> Task goal
Pick every line from the data below that contains the string "Some" and copy it.

-- Opening Marker --

(** The client's two list calls give the core's devices. *)
Lemma linked_entities p hs b c : p <> 0 -> list_servable -> linked_process p hs b c -> sb_next_request_id_ b = 2 ->
  st_code (elr_status (core_entities core EK_Unknown)) = PDCM_STATUS_SUCCESS -> zlen (elr_entities (core_entities core EK_Unknown)) <= 1 ->
  exists b' c', linked_process p hs b' c' /\ cli_entities fuel c p =
    Done (PDCM_STATUS_SUCCESS, map fillEntityInfo (map entity_view (elr_entities (core_entities core EK_Unknown))), c').
Proof.
  intros Hp Hs Hl Hn Hok H1. destruct (linked_list p hs b c None 0 Hp Hs Hl ltac:(rewrite Hn; by vm_compute)) as (c1 & L1 & E1).
  set (es := elr_entities (core_entities core EK_Unknown)) in *.
  assert (accepted (elr_status core_list)) as Ha by (left; exact Hok).
  assert (zlen (elr_entities core_list) = zlen es) as Hz by (unfold zlen, core_list; cbn; by rewrite length_map).
  destruct (entity_list_protocol core_list [] 0 Ha ltac:(done)) as (P1 & _). rewrite P1, Hz in E1.
  change (st_code (elr_status core_list)) with (st_code (elr_status (core_entities core EK_Unknown))) in E1. rewrite Hok in E1.
  unfold cli_entities. rewrite E1. cbn [obind]. change (default 0 (Some (zlen es))) with (zlen es). rewrite bool_decide_true by done. cbn [negb orb].
  destruct es as [|e [|e2 tail]] eqn:Ees; [|change (zlen [e]) with 1 in *|unfold zlen in H1; cbn in H1; lia].
  { exists (sb_with_next b (sb_next_request_id_ b + 1)), c1. done. }
  change (1 =? 0) with false. change (1 <? 1) with false. cbv iota.
  destruct (linked_list p hs _ c1 (Some (replicate (Z.to_nat 1) PDCM_ENTITY_INFO_INIT)) 1 Hp Hs L1 ltac:(cbn; rewrite Hn; by vm_compute)) as (c2 & L2 & E2).
  rewrite E2. exists (sb_with_next (sb_with_next b (sb_next_request_id_ b + 1)) (sb_next_request_id_ (sb_with_next b (sb_next_request_id_ b + 1)) + 1)), c2.
  split; [done|]. unfold entity_list_answer. destruct (accepted_codes _ Ha) as [-> ->]. cbv iota zeta. rewrite Hz. change (1 <? 1) with false. cbv iota.
  unfold core_list. cbn [elr_entities elr_status st_code]. fold es. rewrite Ees, Hok. reflexivity.
Qed.

(** The open of the command connects to the daemon. *)
Record daemon_ready (m : SessionManager) (peer : PeerIdentity) (pid : Z) (nonce : string) : Prop := {
  dr_sessions : sm_wf m /\ has_capacity m;
  dr_snapshot : snapshot_presentable (sv_snapshot_ core);
  dr_peer : u64 pid /\ (process_id peer = 0 \/ pid = process_id peer);
  dr_nonce : 16 <= str_size nonce <= 64;
  dr_hello : 20 + zlen (SerializeAsString (client_hello pid nonce)) <= lim_max_frame_bytes limits;
  dr_response : 20 + zlen (SerializeAsString (negotiated_response core limits pid nonce (next_session_id_ m))) <= lim_max_frame_bytes limits }.

Lemma linked_opens p hs o t m fd peer pid nonce : options_wf o -> op_mode o = PDCM_MODE_STANDALONE ->
  str_size (c_str (op_endpoint o)) <= kMaxEndpointBytes -> 17000000 <= op_timeout_ns o -> lim_max_frame_bytes limits < Z.of_nat fuel ->
  daemon_ready m peer pid nonce ->
  exists b c, linked_process p hs b c /\ sb_next_request_id_ b = 2 /\
    cli_open fuel pid nonce p (mkClient (mkWorld t m (conn_open fd peer limits) true []) hs) o = Done (PDCM_STATUS_SUCCESS, Some p, c).
Proof.
  intros Hw Hm Hep Ht Hf [[D1 D2] D3 [D4 D5] D6 D7 D8].
  destruct (cli_request_accepted o Hw (or_intror Hep)) as (e & E1 & E2 & E3 & E4 & E5 & _). specialize (E5 Hm).
  assert (endpoint_invalid (eff_endpoint e) = false) as Hi.
  { rewrite E5. pose proof (ow_endpoint o Hw) as Hsl. rewrite <- slash_c_str in Hsl. unfold endpoint_invalid.
    destruct (c_str (op_endpoint o)) as [|ch s] eqn:Ec; [done|]. cbn in Hsl. rewrite Hsl. cbn [negb orb]. apply Z.leb_gt.
    unfold sun_path_size, kMaxEndpointBytes in *. lia. }
  assert (comfortable limits (sb_construct (eff_endpoint e) (eff_deadline e) (lim_max_frame_bytes limits)) fuel) as Hc.
  { split; [by vm_compute|done|]. cbn [sb_construct sb_deadline_]. change (lim_max_frame_bytes limits) with 4194304.
    pose proof (Z.div_le_mono 17000000 (op_timeout_ns o) 1000000 ltac:(lia) Ht) as Hd. change (17000000 / 1000000) with 17 in Hd. lia. }
  destruct (loopback_connects core limits core_now fuel t m fd peer (eff_endpoint e) (eff_deadline e) pid nonce Hc
    ltac:(by repeat split) D1 D2 D3 Hi D4 D5 D6 D7 D8) as (b & w & S1 & S2 & S3 & _ & _ & _ & S7).
  exists b, (mkClient w (<[p := handle_new (BStandalone b)]> hs)). split; [done|]. split; [done|].
  unfold cli_open, pdcm_open. change (negb (0 =? 0)) with false. cbv iota. rewrite E1. unfold openSelectedBackend. rewrite E2, Hm.
  change (PDCM_MODE_STANDALONE =? PDCM_MODE_EMBEDDED) with false. cbv iota. unfold openStandalone. unfold the_kernel. cbn [cl_world cl_handles].
  rewrite S1. reflexivity.
Qed.

End EndToEnd.

(** ** Witness *)

Definition sample_large_fuel : nat := Z.to_nat 5000000.

Lemma sample_list_servable : list_servable (LP := sample_protocol) sample_ready 7.
Proof.
  split; [|vm_compute; discriminate|vm_compute; discriminate].
  split; [vm_compute; split; discriminate|vm_compute; split; discriminate| |vm_compute; discriminate|vm_compute; discriminate].
  change (elr_entities (core_entities sample_ready EK_Unknown)) with (cv_entities_ (snapshot_ (sv_semantic_catalog_ sample_ready))).
  constructor; [|constructor]. split; vm_compute; repeat split; discriminate.
Qed.

Lemma sample_daemon_ready : daemon_ready (LP := sample_protocol) sample_ready (sm_init limits_default) sample_peer 4242 sample_nonce.
Proof.
  split.
  - split; [exact sample_sessions_wf|]. split; [reflexivity|split; [vm_compute; reflexivity|discriminate]].
  - split; vm_compute; split; discriminate.
  - split; [vm_compute; split; discriminate|right; reflexivity].
  - vm_compute. split; discriminate.
  - vm_compute. discriminate.
  - vm_compute. discriminate.
Qed.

-- Closing Marker --

> Your solution
  unfold cli_entities. rewrite E1. cbn [obind]. change (default 0 (Some (zlen es))) with (zlen es). rewrite bool_decide_true by done. cbn [negb orb].
  destruct (linked_list p hs _ c1 (Some (replicate (Z.to_nat 1) PDCM_ENTITY_INFO_INIT)) 1 Hp Hs L1 ltac:(cbn; rewrite Hn; by vm_compute)) as (c2 & L2 & E2).
    cli_open fuel pid nonce p (mkClient (mkWorld t m (conn_open fd peer limits) true []) hs) o = Done (PDCM_STATUS_SUCCESS, Some p, c).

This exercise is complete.